The Times thus tacitly concedes that there are terrorists operating in Iran during the mass protests.
A vague reference is then made to the "June war"-meaning the twelve days last summer of US and Israeli airstrikes in Iran, including on three nuclear facilities. According to Iran's Foundation for Martyrs and Veterans Affairs, as reported by Amnesty International, the joint strikes killed at least 1,100 Iranians, including at least 132 women and 45 children.
Among the protesters "aspiring leaders", the Times continues, is Reza Pahlavi, the exiled son of the former Shah of Iran, Mohammad Reza Pahlavi.
The Shah, or king, was overthrown during the 1979 Iranian Revolution led by Ayatollah Ruhollah Khomeini, who was succeeded by Supreme Leader Grand Ayatollah Ali Khamenei.
US President Donald Trump has made "threats to intervene", the Times reports, which "appear to have only solidified the government's conviction that the demonstrations are a danger that needs to be extinguished."
That's a glimpse of the nature of Western mainstream media reporting on the situation in Iran. But as always, there's much more to the story.
While the Times acknowledges the sanctions and leaves readers to believe Trump's aim in any intervention would be to help the Iranian people, it omits how the sanctions have been intended to collectively punish Iran's civilian population in the hopes of sparking a mass uprising.

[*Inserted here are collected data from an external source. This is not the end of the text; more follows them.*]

(* ===== verification/Float64.v ===== *)
(** * IEEE 754 double precision

    Go's [float64] as the binary floating-point numbers of the Standard
    Library, with 53 bits of mantissa, rounded to nearest with ties to even.
    The operations are those of amd64, where the compiler fuses no product
    into a sum.  The type also has triples that no machine represents (a
    mantissa that is not normalised): what is proved holds for them too. *)
From Stdlib Require Import ZArith SpecFloat.
From S2P Require Import Prelude.

Local Open Scope Z_scope.

Abbreviation float64 := spec_float.

#[export] Instance float64_eq_dec : EqDecision float64.
Proof. solve_decision. Defined.

Declare Scope float64_scope.
Delimit Scope float64_scope with F.
Bind Scope float64_scope with spec_float.

(** ** Arithmetic and comparison *)

Notation "x + y" := (SFadd 53 1024 x y) : float64_scope.
Notation "x - y" := (SFsub 53 1024 x y) : float64_scope.
Notation "x * y" := (SFmul 53 1024 x y) : float64_scope.
Notation "x / y" := (SFdiv 53 1024 x y) : float64_scope.
Notation "x <? y" := (SFltb x y) : float64_scope.
Notation "x <=? y" := (SFleb x y) : float64_scope.
Notation "x =? y" := (SFeqb x y) : float64_scope.

Definition is_nan (x : float64) : bool := match x with S754_nan => true | _ => false end.

(** ** Conversions *)

(** [float64(n)]. *)
Definition of_Z (n : Z) : float64 := binary_normalize 53 1024 n 0 false.

(** The integer part, towards zero. *)
Definition truncate (x : float64) : option Z :=
  match x with
  | S754_zero _ => Some 0
  | S754_finite s m e => Some (cond_Zopp s (if 0 <=? e then Z.pos m * 2 ^ e else Z.pos m / 2 ^ (- e)))
  | S754_infinity _ | S754_nan => None
  end.

(** [int64(x)]: the language leaves open what a value that no [int64] holds
    becomes; amd64 makes it the smallest one. *)
Definition to_int64 (x : float64) : Z :=
  match truncate x with
  | Some n => if (- 2 ^ 63 <=? n) && (n <? 2 ^ 63) then n else - 2 ^ 63
  | None => - 2 ^ 63
  end.

(** [uint64(x)], as the compiler puts it together from [int64]. *)
Definition to_uint64 (x : float64) : Z :=
  let half := of_Z (2 ^ 63) in
  if (x <? half)%F then uint64 (to_int64 x) else Z.lxor (uint64 (to_int64 (x - half))) (2 ^ 63).

(** [time.Duration.Seconds] and [time.Duration.Hours]. *)
Definition Seconds (d : Z) : float64 := (of_Z (d /' 10 ^ 9) + of_Z (Z.rem d (10 ^ 9)) / of_Z (10 ^ 9))%F.
Definition Hours (d : Z) : float64 := (of_Z (d /' (3600 * 10 ^ 9)) + of_Z (Z.rem d (3600 * 10 ^ 9)) / of_Z (3600 * 10 ^ 9))%F.

(** Decimal literals: numerator and power of ten are exact, so that the
    quotient is the nearest number. *)
Definition of_number (n : Number.number) : option float64 :=
  match n with
  | Number.Decimal (Decimal.Decimal i f) =>
      Some (SFdiv 53 1024 (of_Z (Z.of_int (Decimal.app_int i f))) (of_Z (10 ^ Z.of_nat (Decimal.nb_digits f))))
  | _ => None
  end.
Definition to_number (x : float64) : option Number.number := None.
Number Notation spec_float of_number to_number : float64_scope.

(** ** The order *)

(** The place of a number among the others. *)
Definition place_of (x : float64) : Z * Z * Z :=
  match x with
  | S754_nan | S754_zero _ => (0, 0, 0)
  | S754_infinity s => (cond_Zopp s 2, 0, 0)
  | S754_finite s m e => (cond_Zopp s 1, cond_Zopp s e, cond_Zopp s (Z.pos m))
  end.
Definition before (p q : Z * Z * Z) : Prop :=
  p.1.1 < q.1.1 ∨ p.1.1 = q.1.1 ∧ (p.1.2 < q.1.2 ∨ p.1.2 = q.1.2 ∧ p.2 < q.2).

(** A comparison with [NaN] fails; every other one is that of the places. *)
Lemma compare_places x y :
  is_nan x = false → is_nan y = false →
  match SFcompare x y with
  | Some Lt => before (place_of x) (place_of y)
  | Some Eq => place_of x = place_of y
  | Some Gt => before (place_of y) (place_of x)
  | None => False
  end.
Proof.
  destruct x as [sx|sx| |sx mx ex], y as [sy|sy| |sy my ey]; try done; intros _ _;
    destruct sx, sy; cbn; unfold before; cbn; try lia; try done.
  all: destruct (Z.compare_spec ex ey) as [->|?|?]; try lia; change (Pos.compare_cont Eq mx my) with (Pos.compare mx my);
    destruct (Pos.compare_spec mx my) as [->|?|?]; cbn; try done; lia.
Qed.

Lemma compare_nan x y : is_nan x = true ∨ is_nan y = true → SFcompare x y = None.
Proof. by destruct x, y; intros [?|?]. Qed.

Lemma nan_false x y : is_nan x = true ∨ is_nan y = true → (x =? y)%F = false ∧ (x <? y)%F = false.
Proof. intros H. unfold SFeqb, SFltb. by rewrite compare_nan. Qed.

Lemma less_spec x y : (x <? y)%F = true ↔ is_nan x = false ∧ is_nan y = false ∧ before (place_of x) (place_of y).
Proof.
  unfold SFltb. destruct (is_nan x) eqn:Hx; [rewrite compare_nan by auto; naive_solver|].
  destruct (is_nan y) eqn:Hy; [rewrite compare_nan by auto; naive_solver|]. pose proof (compare_places x y Hx Hy) as H.
  destruct (SFcompare x y) as [[]|]; [| |..]; (split; [try done; intros ?; split_and!; done|]); intros (_ & _ & Hb); try done.
  - rewrite H in Hb. unfold before in Hb. lia.
  - unfold before in *. lia.
Qed.

Lemma equal_spec x y : (x =? y)%F = true ↔ is_nan x = false ∧ is_nan y = false ∧ place_of x = place_of y.
Proof.
  unfold SFeqb. destruct (is_nan x) eqn:Hx; [rewrite compare_nan by auto; naive_solver|].
  destruct (is_nan y) eqn:Hy; [rewrite compare_nan by auto; naive_solver|]. pose proof (compare_places x y Hx Hy) as H.
  destruct (SFcompare x y) as [[]|]; (split; [done|]); try done; intros (_ & _ & Hb); rewrite Hb in H; unfold before in H; lia.
Qed.

Lemma before_trichotomy p q : before p q ∨ p = q ∨ before q p.
Proof. destruct p as [[a b] c], q as [[a' b'] c']. unfold before; cbn. destruct (decide (a = a')), (decide (b = b')), (decide (c = c')); subst; auto; lia. Qed.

And while the Times acknowledges that the protests have not remained entirely peaceful, it treats the idea of the US and Israel fomenting the internal violence as a mere pretext for the regime's harsh crackdown.
Yet, indications are that foreign meddling in Iran has indeed sought to foment violence-including on-the-ground operations by Israel's intelligence agency the Mossad.
Far from merely expressing rhetorical support for peaceful protests, the transparent aim of this scarcely concealed foreign interference has been to provoke a harsher crackdown, which Trump has already cited as a pretext for another possible military assault on Iran aimed at toppling its government.
Background Context
As is typical for US media reporting, there's no mention by the Times of how the US Central Intelligence Agency (CIA) and Britain's MI6 backed a coup in 1953 to overthrow Iranian Prime Minister Mohammed Mossadegh and reinstall Mohammed Reza Pahlavi as Shah.
The Shah's increasingly brutal autocracy, including torture and arbitrary detention by the secret police force SAVAK, was a major contributing factor to the 1979 Islamic Revolution.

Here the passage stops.